Comparing TypedDatasets with Spark's Datasets

Goal: This tutorial compares the standard Spark Datasets api with the one provided by frameless' TypedDataset. It shows how TypedDatsets allows for an expressive and type-safe api with no compromises on performance.

For this tutorial we first create a simple dataset and save it on disk as a parquet file. Parquet is a popular columnar format and well supported by Spark. It's important to note that when operating on parquet datasets, Spark knows that each column is stored separately, so if we only need a subset of the columns Spark will optimize for this and avoid reading the entire dataset. This is a rather simplistic view of how Spark and parquet work together but it will serve us well for the context of this discussion.

import spark.implicits._
// import spark.implicits._

// Our example case class Foo acting here as a schema
case class Foo(i: Long, j: String)
// defined class Foo

// Assuming spark is loaded and SparkSession is bind to spark
val initialDs = spark.createDataset( Foo(1, "Q") :: Foo(10, "W") :: Foo(100, "E") :: Nil )
// initialDs: org.apache.spark.sql.Dataset[Foo] = [i: bigint, j: string]

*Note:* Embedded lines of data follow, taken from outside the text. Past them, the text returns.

(* ===== verification/_CoqProject ===== *)
-Q . S2P
Prelude.v
Text.v
Isa.v
Memory.v
Registers.v
Interrupt.v
Devices.v
Bus.v
Float.v
Profiler.v
Interconnect.v
Target.v
Host.v
Mmu.v
Translate.v
Emulator.v
EmulatorWf.v
Interface.v
Execute.v
Dma.v
Traps.v
Effects.v
Paging.v
Frame.v
Safety.v
Fast.v
Arch.v
Replay.v
Protect.v
Virtual.v
Console.v
Symbolic.v
Capi.v
Cache.v
Decoder.v
Translation.v
Microarch.v
Frontend.v
Tlm.v
Snapshot.v
Cluster.v
Interleave.v
Handshake.v
Demo.v
Programs.v
Showcase.v
Main.v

// Assuming you are on Linux or Mac OS
initialDs.write.parquet("/tmp/foo")

val ds = spark.read.parquet("/tmp/foo").as[Foo]
// ds: org.apache.spark.sql.Dataset[Foo] = [i: bigint, j: string]

ds.show()
// +---+---+
// |  i|  j|
// +---+---+
// |100|  E|
// |  1|  Q|
// | 10|  W|
// +---+---+
//

The value ds holds the content of the initialDs read from a parquet file. Let's try to only use field i from Foo and see how Spark's Catalyst (the query optimizer) optimizes this.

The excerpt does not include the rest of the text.